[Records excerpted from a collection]
▽

(** Inner loop: [for i, existing in enumerate(merged)] stops at the first
    entry with [existing.id == message.id]. *)
Fixpoint find_index (h : objects) (i : option string) (merged : list loc)
  : option nat :=
  match merged with
  | [] => None
  | e :: es =>
      if decide (id_of h e = i) then Some 0
      else S <$> find_index h i es
  end.

(** Body of the second loop: [merged[i] = message; break], or the
    [else] branch of the [for]: [merged.append(message)]. *)
Definition merge_message (h : objects) (merged : list loc) (message : loc)
  : list loc :=
  match find_index h (id_of h message) merged with
  | Some i => <[i := message]> merged
  | None => merged ++ [message]
  end.

(** [reduce_messages(left, right)]: the message objects after the id
    assignment, the new list [merged], and the token counter. *)
Definition reduce_messages (h : objects) (left right : list loc) (k : nat)
  : objects * list loc * nat :=
  let '(h', k') := assign_ids h right k in
  (h', foldl (merge_message h') left right, k').
End reducer.

(** ** Agent configuration and state *)

Inductive AgentRole : Type :=
  | COORDINATOR
  | EXECUTOR
  | CRITIC
  | RESEARCHER
  | CUSTOM.

(** The dataclass [AgentConfig].  The tool list, the temperature and the
    custom functions, which the framework only passes on to the language
    model, are left out; the language model [llm_invoke] below takes the
    configuration as a whole. *)
Record AgentConfig : Type := {
  name : string;
  role : AgentRole;
  system_message : string;
  model : string
}.

(** Values stored in the metadata dictionary ([Dict[str, Any]]): the
    sources store integers ([max_turns]) and strings ([review_type]). *)
Inductive pyval : Type :=
  | PyInt (z : Z)
  | PyStr (s : string).

(** The dictionary [AgentState]: ["messages"] holds a reference to a list
    object, ["metadata"] a dictionary that the framework only reads. *)
Record AgentState : Type := {
  messages : loc;
  metadata : gmap string pyval
}.

(** The store: message objects, list objects, the next unused reference
    and the number of [uuid4] tokens drawn so far. *)
Record store : Type := {
  msgs : objects;
  lists : gmap loc (list loc);
  next : loc;
  drawn : nat
}.

(** The message values of [state["messages"]]. *)
Definition history (σ : store) (state : AgentState) : list Message.t :=
  view (msgs σ) (lists σ !!! messages state).

(** [len(state["messages"]) < bound]; comparing an [int] with a [str]
    raises [TypeError]. *)
Definition len_lt (n : nat) (bound : pyval) : outcome bool :=
  match bound with
  | PyInt z => Returns (bool_decide (Z.of_nat n < z)%Z)
  | PyStr _ => Raises "TypeError"
  end.

(** ** The workflow graph handed to the graph library *)

Inductive target : Type :=
  | Node (n : string)
  | END.

(** What the calls [add_node], [add_edge], [add_conditional_edges] and
    [set_entry_point] record, and the checkpointer that [compile] is
    given ([None] for a graph that is not compiled, or compiled without
    one).  A conditional edge keeps its predicate and the two targets of
    the mapping [{True: ..., False: ...}]; a checkpointer is identified
    by its connection string. *)
Record StateGraph : Type := {
  nodes : list (string * AgentConfig);
  edges : list (string * string);
  conditional_edges :
    list (string * ((store → AgentState → outcome bool) * target * target));
  entry_point : option string;
  graph_checkpointer : option string
}.

Definition empty_graph : StateGraph :=
  {| nodes := []; edges := []; conditional_edges := []; entry_point := None;
     graph_checkpointer := None |}.

Definition add_node (g : StateGraph) (n : string) (cfg : AgentConfig)
  : StateGraph :=
  {| nodes := nodes g ++ [(n, cfg)]; edges := edges g;
     conditional_edges := conditional_edges g;
     entry_point := entry_point g;
     graph_checkpointer := graph_checkpointer g |}.

Definition add_edge (g : StateGraph) (a b : string) : StateGraph :=
  {| nodes := nodes g; edges := edges g ++ [(a, b)];
     conditional_edges := conditional_edges g;
     entry_point := entry_point g;
     graph_checkpointer := graph_checkpointer g |}.

Definition add_conditional_edges (g : StateGraph) (a : string)
    (cond : store → AgentState → outcome bool) (if_true if_false : target)
  : StateGraph :=
  {| nodes := nodes g; edges := edges g;
     conditional_edges :=
       conditional_edges g ++ [(a, (cond, if_true, if_false))];
     entry_point := entry_point g;
     graph_checkpointer := graph_checkpointer g |}.

Definition set_entry_point (g : StateGraph) (n : string) : StateGraph :=
  {| nodes := nodes g; edges := edges g;
     conditional_edges := conditional_edges g;
     entry_point := Some n;
     graph_checkpointer := graph_checkpointer g |}.

(** A Python [dict] with string keys: insertion ordered, and assigning to
    a key that is present replaces the value where the key stands. *)
Fixpoint dict_set {V : Type} (d : list (string * V)) (k : string) (v : V)
  : list (string * V) :=
  match d with
  | [] => [(k, v)]
  | (k', v') :: d' =>
      if decide (k' = k) then (k, v) :: d' else (k', v') :: dict_set d' k v
  end.

Fixpoint dict_get {V : Type} (d : list (string * V)) (k : string)
  : option V :=
  match d with
  | [] => None
  | (k', v) :: d' => if decide (k' = k) then Some v else dict_get d' k
  end.

Definition keys {V : Type} (d : list (string * V)) : list string := d.*1.

(** The node that a target names, if any. *)
Definition node_of (t : target) : list string :=
  match t with
  | Node n => [n]
  | END => []
  end.

(** The names that the edges of a graph lead to: the entry point, the
    targets of the plain edges, and the nodes among the targets of the
    conditional edges. *)
Definition edge_targets (g : StateGraph) : list string :=
  option_list (entry_point g)
  ++ (edges g).*2
  ++ (conditional_edges g ≫= λ ce, node_of ce.2.1.2 ++ node_of ce.2.2).

(** The check that the graph library makes when a graph is compiled: the
    graph has an entry point, every edge starts and ends at a node, and
    every node has an edge leading to it. *)
Definition validate (g : StateGraph) : bool :=
  bool_decide (is_Some (entry_point g))
  && forallb (λ n, bool_decide (n ∈ keys (nodes g)))
             ((edges g).*1 ++ (conditional_edges g).*1 ++ edge_targets g)
  && forallb (λ n, bool_decide (n ∈ edge_targets g)) (keys (nodes g)).

(** The graph as compiled with [checkpointer]. *)
Definition compiled (g : StateGraph) (checkpointer : option string)
  : StateGraph :=
  {| nodes := nodes g; edges := edges g;
     conditional_edges := conditional_edges g;
     entry_point := entry_point g;
     graph_checkpointer := checkpointer |}.

(** [graph.compile(checkpointer=...)].  The graph library is outside the
    repository; its [compile] raises [ValueError] for a graph that does
    not pass the check above, and otherwise returns the graph, compiled
    with the checkpointer. *)
Definition compile (g : StateGraph) (checkpointer : option string)
  : outcome StateGraph :=
  if validate g then Returns (compiled g checkpointer)
  else Raises "ValueError".

(** [xs[0]] *)
Definition index0 {A : Type} (xs : list A) : outcome A :=
  match xs with
  | [] => Raises "IndexError"
  | x :: _ => Returns x
  end.


Section framework.
(** The two external collaborators: the token generator behind
    [str(uuid4())], and the language model bound to an agent
    ([self.llm.invoke(messages)]), which answers a prompt with one
    message. *)
Context (uuid4 : nat → string).
Context (llm_invoke : AgentConfig → list Message.t → Message.t).

(** *** SingleAgent *)

(** [SingleAgent.process(state)].  The prompt is a new local list; the
    response is a new message object; [state["messages"].append(response)]
    updates the list object of the caller in place and [return state]
    hands back the dictionary that came in. *)
Definition SingleAgent_process (cfg : AgentConfig) (state : AgentState)
    (σ : store) : store * AgentState :=
  let prompt :=
    Message.mk SystemMessage (system_message cfg) None
      :: view (msgs σ) (lists σ !!! messages state) in
  let response := llm_invoke cfg prompt in
  let r := next σ in
  ({| msgs := <[r := response]> (msgs σ);
      lists := <[messages state := (lists σ !!! messages state) ++ [r]]>
                 (lists σ);
      next := S r;
      drawn := drawn σ |},
   state).

(** [SingleAgent._should_continue(state)] *)
Definition SingleAgent_should_continue (σ : store) (state : AgentState)
  : outcome bool :=
  len_lt (length (lists σ !!! messages state))
         (default (PyInt 10) (metadata state !! "max_turns")).

(** [SingleAgent._build_graph()]: one node with a conditional edge onto
    itself, compiled without checkpointer.  [compile()] accepts this
    graph whatever the configuration (lemma [SingleAgent_graph_compiles]
    below). *)
Definition SingleAgent_build_graph (cfg : AgentConfig) : StateGraph :=
  let graph := add_node empty_graph "process" cfg in
  let graph :=
    add_conditional_edges graph "process" SingleAgent_should_continue
      (Node "process") END in
  let graph := set_entry_point graph "process" in
  compiled graph None.

(** *** MultiAgentWorkflow *)

(** [MultiAgentWorkflow._should_continue(state)] *)
Definition MultiAgentWorkflow_should_continue (σ : store)
    (state : AgentState) : outcome bool :=
  len_lt (length (lists σ !!! messages state))
         (default (PyInt 20) (metadata state !! "max_turns")).

(** [{cfg.name: SingleAgent(cfg) for cfg in agents}] *)
Definition agents_dict (agents : list AgentConfig)
  : list (string * AgentConfig) :=
  foldl (λ d cfg, dict_set d (name cfg) cfg) [] agents.

(** The loop of the sequential branch: the graph and [prev_node]. *)
Definition sequential_body (acc : StateGraph * option string)
    (item : string * AgentConfig) : StateGraph * option string :=
  let '(graph, prev_node) := acc in
  let graph := add_node graph item.1 item.2 in
  let graph :=
    if truthy prev_node
    then add_edge graph (default "" prev_node) item.1
    else graph in
  (graph, Some item.1).

(** The broadcast branch: [for other in others: graph.add_edge(name, other)]
    with [others = [n for n in self.agents.keys() if n != name]]. *)
Definition broadcast_edges (graph : StateGraph) (names : list string)
    (n : string) : StateGraph :=
  foldl (λ g other, add_edge g n other)
        graph (filter (λ other, other ≠ n) names).

(** [MultiAgentWorkflow._build_graph()] down to [set_entry_point]: the
    graph that is handed to [compile].  In the sequential branch the
    mapping [{True: list(self.agents.keys())[0], False: END}] is
    evaluated before [add_conditional_edges] is called, so an empty
    dictionary raises [IndexError] there; past that point [prev_node] is
    the last name. *)
Definition MultiAgentWorkflow_wiring
    (agents : list (string * AgentConfig)) (communication_pattern : string)
  : outcome StateGraph :=
  graph ←
    (if decide (communication_pattern = "sequential") then
       let '(graph, prev_node) :=
         foldl sequential_body (empty_graph, None) agents in
       first ← index0 (keys agents);
       Returns (add_conditional_edges graph (default "" prev_node)
                  MultiAgentWorkflow_should_continue (Node first) END)
     else if decide (communication_pattern = "broadcast") then
       let graph :=
         foldl (λ g item, add_node g item.1 item.2) empty_graph agents in
       Returns (foldl (λ g n, broadcast_edges g (keys agents) n)
                      graph (keys agents))
     else Returns empty_graph);
  first ← index0 (keys agents);
  Returns (set_entry_point graph first).

(** [MultiAgentWorkflow._build_graph()], whose last line is
    [return graph.compile(checkpointer=self.checkpointer)]. *)
Definition MultiAgentWorkflow_build_graph
    (agents : list (string * AgentConfig)) (communication_pattern : string)
    (checkpointer : string) : outcome StateGraph :=
  graph ← MultiAgentWorkflow_wiring agents communication_pattern;
  compile graph (Some checkpointer).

△

Return, from the data, each line where the string "left" occurs.

• [Task result]:
(** [reduce_messages(left, right)]: the message objects after the id
Definition reduce_messages (h : objects) (left right : list loc) (k : nat)
  (h', foldl (merge_message h') left right, k').
    model, are left out; the language model [llm_invoke] below takes the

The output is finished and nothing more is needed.